I wrote this for Inesse. I thought maybe you'd like to read it to? I dunno. I don't ever write poetry so this is likely a one of thing, but whatevs.

I'm projecting my thoughts
in terms no one can understand
I am Right, I am Wrong
I am whatever you want
Save me from your crass, from your callous
from your victory charades
Because honestly I don't give a damn what you say

Wait, that isn't what I mean
Calm down take a seat and listen,
to my story.
Please, Relax your defense.
I don't wish to fence with my swords or my words nor with my actions
For as sure as I sound in my allusions and conclusions,
they brought these contusions in my mind,
they wrought these repulsions in my ears.
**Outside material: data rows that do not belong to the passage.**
Lemma halt_dead_spec t x s th :
  SInv s -> threads s !! t = Some th -> st 3 th = false -> ordinary t ->
  (threads s !! x ≫= pended_on) = None -> (nested s <> 0 -> x = thread_dummy) ->
  kwp (halt_thread t _THREAD_DEAD) s (fun _ s' => aborted t x s s').
Proof.
  intros (Hi & Hc & Hu) E H3 Ho Hx Hisr. unfold halt_thread. kstep. eapply kwp_get_thread; [exact E|].
  rewrite land_dead_st, H3. cbn [negb kwhen]. apply (mark_off_spec None _ s t th); [done|by left|done|done|by left|].
  change (_THREAD_DEAD =? _THREAD_DEAD) with true. change (_THREAD_DEAD =? _THREAD_SUSPENDED) with false. cbv iota.
  change (pended_on (set_state_bits _THREAD_DEAD th)) with (pended_on th).
  destruct (gone_spec None s t th Hi (or_introl eq_refl) E Ho (current_ok_weaken t s Hu)) as (Hi1 & Et & Hu1 & Hf1 & Ha1 & Hr1 & Ew1 & Hk1).
  destruct (dead_thread_fields th) as (Hp & Hbits & _).
  set (s1 := gone_st t th s) in *. assert (E1 : threads s1 !! t = Some (dead_thread th)) by (by rewrite Et, lookup_insert_eq).
  assert (Hx1 : (threads s1 !! x ≫= pended_on) = None).
  { rewrite Et. destruct (decide (x = t)) as [->|]; [by rewrite lookup_insert_eq|by rewrite lookup_insert_ne]. }
  kstep. apply (Hk1 bool). eapply kwp_mono; [apply (halt_dead_end t x s1 (dead_thread th)); try done|].
  - rewrite Hbits by done. apply orb_true_r.
  - by rewrite (sf_nested _ _ _ Hf1).
  - cbv beta. intros dummify s2 Hend. eapply kwp_mono; [exact Hend|]. cbv beta. intros _ s' Hab.
    apply (aborted_gone t x s s1 s' (dead_thread th)); try done. unfold s1, gone_st. by destruct (pended_on th).
Qed.
Section Calls.
Context (J : kstate -> Prop) `{!ObjInv J}.
Context (n : Z) (c : tid).

(** The steps up to the switch, in which the current thread may be replaced by the
    dummy thread in an interrupt handler. *)
Record halt_run (s s' : kstate) : Prop := {
  hr_inv : SInv s';
  hr_seg : seg (exempt n c) s s';
  hr_frame : wframe s s';
  hr_objs : objs s' = objs s;
  hr_mem : mem s' = mem s;
  hr_current : n = 0 -> current s' = current s
}.

Lemma halt_step_run s s' : halt_step s s' -> halt_run s s'.
Proof. intros [Hs Hf _]. split; [done|by apply sframe_seg|by eapply sframe_wframe|apply Hf..|intros _; apply Hf]. Qed.

(** A call that took its thread [t] off the ready queue ends by giving up the CPU when
    [t] is the caller. *)
Lemma halt_end_spec V `{!Effect V} b s s1 t key terminate :
  Stable J n c b s -> halt_run s s1 -> ordinary t -> (t ∉ runq s1) ->
  (n = 0 -> t <> current s -> running s -> running s1) ->
  (n = 0 -> t = current s -> terminate = true -> dead s1 t = true) -> (forall i, effect V b (set_irq_locked i s1)) ->
  mwp (Guar J V) (Rely J c) b
    (curr ← lift (kget current); isr ← lift arch_is_in_isr;
     if bool_decide (t = curr) && negb (isr : bool)
     then (_ ← z_swap Lock_sched key; lift (kassert (negb terminate)))
     else lift (k_spin_unlock key)) s1
    (fun b' _ s' => Stable J n c b' s' /\ effect V b' s' /\ (n = 0 -> t = c -> terminate = false /\ is_first b' = false) /\
       (dead s1 t = true -> dead s' t = true)).
Proof.
  intros Hs [Hs1 Hseg1 Hf Eo Em Ec] [Hid Hdu] Hout Hr1 Hdead HV. unfold arch_is_in_isr, k_spin_unlock, arch_irq_unlock. ksteps.
  rewrite (wf_nested _ _ Hf), (so_nested _ _ _ _ Hs), negb_involutive.
  assert (HJ : J s1) by (eapply (obj_stable s); [done..|apply Hs]).
  destruct (bool_decide (t = current s1) && (n =? 0)) eqn:Hcase.
  - apply andb_true_iff in Hcase as [Ht%bool_decide_eq_true H0%Z.eqb_eq]. destruct (so_thread _ _ _ _ Hs H0) as (Hc & Hr & _).
    rewrite (Ec H0), Hc in Ht. subst t. kstep. rewrite (thread_mode n c H0) in Hseg1.
    eapply mwp_mono; [apply (off_swap_spec J n c V b s s1); try done; [by split; apply Hs1|apply Hf|by apply Ec|]|].
    { specialize (HV (irq_locked s1)). by replace (set_irq_locked (irq_locked s1) s1) with s1 in HV by (by destruct s1). }
    cbv beta. intros b' _ s' (Hs' & Hf' & Hnd). kstep.
    assert (Hterm : terminate = false) by (destruct terminate; [rewrite Hdead in Hnd by (done || congruence)|]; done).
    apply kwp_assert; [by rewrite Hterm|]. split_and!; [done|by intros Hf1; congruence|done|congruence].
  - ksteps. split_and!; [|apply HV| |done].
    + apply (Stable_irq J). destruct Hs as [[Hs Hn Hnb Hseg Ht] _]. split; [split; try done|done].
      * by rewrite (wf_nested _ _ Hf).
      * by eapply seg_trans.
      * intros H0. destruct (Ht H0) as (Hc & Hr & Hcb). split_and!; [by rewrite (Ec H0)| |done].
        apply Hr1; [done| |done]. intros ->. by rewrite (Ec H0), bool_decide_true, H0 in Hcase by done.
    + intros H0 ->. destruct (so_thread _ _ _ _ Hs H0) as (Hc & _). by rewrite (Ec H0), bool_decide_true, H0 in Hcase by done.
Qed.

(** Suspended, with its timeout gone, and off the ready queue; it waits for what it waited for. *)
Definition suspend_effect (t : tid) (s s' : kstate) (th th' : k_thread) : Prop :=
  active t s' = false /\ st 4 th' = true /\ st 7 th' = false /\ pended_on th' = pended_on th /\ prio th' = prio th /\
  th' = (if st 4 th then th else halted (off_thread _THREAD_SUSPENDED th)) /\
  runq s' = z_priq_dumb_remove t (runq s) /\ forall w, waitq s' w = waitq s w.

#[export] Instance suspend_effect_ok t : ThreadRel (suspend_effect t).
Proof.
  constructor. intros s s1 s2 th th' Hv. unfold suspend_effect, waitq.
  by rewrite (sv_active _ _ _ _ Hv), (sv_runq _ _ _ Hv), (sv_waitqs _ _ _ Hv).
Qed.

Lemma k_thread_suspend_spec b s t th :
  is_first b = true -> began b = s -> Stable J n c b s -> threads s !! t = Some th -> ordinary t ->
  let V := thread_effect (suspend_effect t) t in
  mwp (Guar J V) (Rely J c) b (z_impl_k_thread_suspend t) s (fun b' _ s' =>
    Stable J n c b' s' /\ effect V b' s' /\ (n = 0 -> t = c -> is_first b' = false)).
Proof.
  intros Hf Hb Hs E Ho V. pose proof (so_inv _ _ _ _ Hs) as Hsi.
  unfold z_impl_k_thread_suspend, z_thread_halt, k_spin_lock, arch_irq_lock. ksteps.
  destruct (abort_timeout_spec None s t th) as (Hi1 & _ & Hk); [apply Hsi|by left|done|]. apply Hk. ksteps.
  eapply kwp_get_thread; [exact E|]. rewrite land_suspended_st, negb_involutive.
  destruct (abort_floating s t th Hsi E (proj1 Ho)) as (Hfl & Hfr & Hna).
  destruct (st 4 th) eqn:H4.
  - unfold k_spin_unlock, arch_irq_unlock. ksteps.
    assert (Hbl : blocked th = true) by (unfold blocked; by rewrite H4, orb_true_r). split_and!.
    + do 2 apply (Stable_irq J). split; [by eapply (Steady_abort n c b s t th); [apply Hs|..]|].
      eapply (obj_stable s); [by eapply sframe_wframe|done..|apply Hs].
    + intros _. rewrite Hb. pose proof (ri_thread _ _ _ _ (proj1 Hsi) E) as Hok.
      assert (Hin : t ∉ runq s) by (intros Hin; destruct (tok_runs _ _ _ _ Hok Hin); congruence).
      eapply (thread_effect_none _ t th s); try done. split_and!; try done.
      * rewrite (tok_queued _ _ _ _ Hok). by apply bool_decide_eq_false.
      * by rewrite H4.
      * symmetry. by apply remove_elem_notin.
    + intros H0 ->. destruct (so_thread _ _ _ _ Hs H0) as (Hc & Hr & _). unfold running in Hr. rewrite Hc, E in Hr.
      injection Hr as Hr. congruence.
  - ksteps. apply (floating_irq true) in Hfl. set (s1 := set_irq_locked true (abort_st t s)) in *.
    destruct Hfl as (Hi & Hca & Hcu & Hid).
    eapply kwp_mono; [by apply (halt_suspend_spec (Some t) s1 t th); [|right|..]|]. cbv beta.
    intros _ s2 (Hst & Ew & Er & Ed & Et).
    assert (Hout : t ∉ runq s2) by (rewrite Er; unfold z_priq_dumb_remove; rewrite elem_of_remove_elem; tauto).
    assert (Hst0 : halt_step (set_irq_locked true s) s2).
    { destruct Hst as [H1 H2 H3]. split; [done| |done]. eapply sframe_trans; [|exact H2]. by destruct Hfr; split. }
    pose proof (off_fields _THREAD_SUSPENDED th) as (Ep & Epr & _).
    eapply mwp_mono; [apply (halt_end_spec V b (set_irq_locked true s) s2 t); try done|].
    + by apply (Stable_irq J).
    + by apply halt_step_run.
    + intros _ Hne. unfold running. rewrite (sf_current _ _ _ (hs_frame _ _ Hst0)), Et. by rewrite lookup_insert_ne.
    + intros i _. rewrite Hb. pose proof (hs_frame _ _ Hst0) as Hf0. eapply (thread_effect_intro _ s _ t th);
        [apply (sf_objs _ _ _ Hf0)|apply (sf_mem _ _ _ Hf0)| |exact E|cbn; by rewrite Et, lookup_insert_eq|].
      * intros u Hne. cbn. by rewrite Et, lookup_insert_ne.
      * split_and!; try done; [|rewrite halted_bits, off_bits by (done || by right); rewrite decide_False by done; apply orb_true_r|
          by rewrite halted_bits, off_bits by (done || by right)|by rewrite H4|intros w; unfold waitq; cbn; by rewrite Ew].
        unfold active. cbn. rewrite linked_deadlines, Ed, <- linked_deadlines. exact Hna.
    + cbv beta. intros b' _ s' (? & ? & Hself & _). split_and!; [done..|]. intros. by apply Hself.
Qed.

(** The thread is dead and off every queue, and the threads that joined it are woken
    with 0. *)
Definition abort_effect (t : tid) (s s' : kstate) : Prop :=
  objs s' = objs s /\ mem s' = mem s /\ active t s' = false /\ (t ∉ runq s') /\
  (t <> current s -> exists th', threads s' !! t = Some th' /\ st 3 th' = true /\ pended_on th' = None) /\
  waitq s' (WQ_join t) = [] /\ (forall w, w <> WQ_join t -> waitq s' w = remove_elem t (waitq s w)) /\
  Forall (fun u => u <> t -> woken_with u 0 s s') (waitq s (WQ_join t)).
And I fear I've become my own enemy.
From what I see, it's what I speak
that cause these fights, this sickening picketing between us.
I hold back my thoughts even though I know I should not,
Whether through fear or assumption
it's just wrongful presumption that I knew what you know, that I've thought what you think, that I've been what you are.
So I attempt to be coherent cohesive
sacrifice truth for hidden treatise that you saw through every time.
I am sorry for this and for before
where I was wrong and still fought more and more
in voice, in silence.
I beg you please. accept this apology.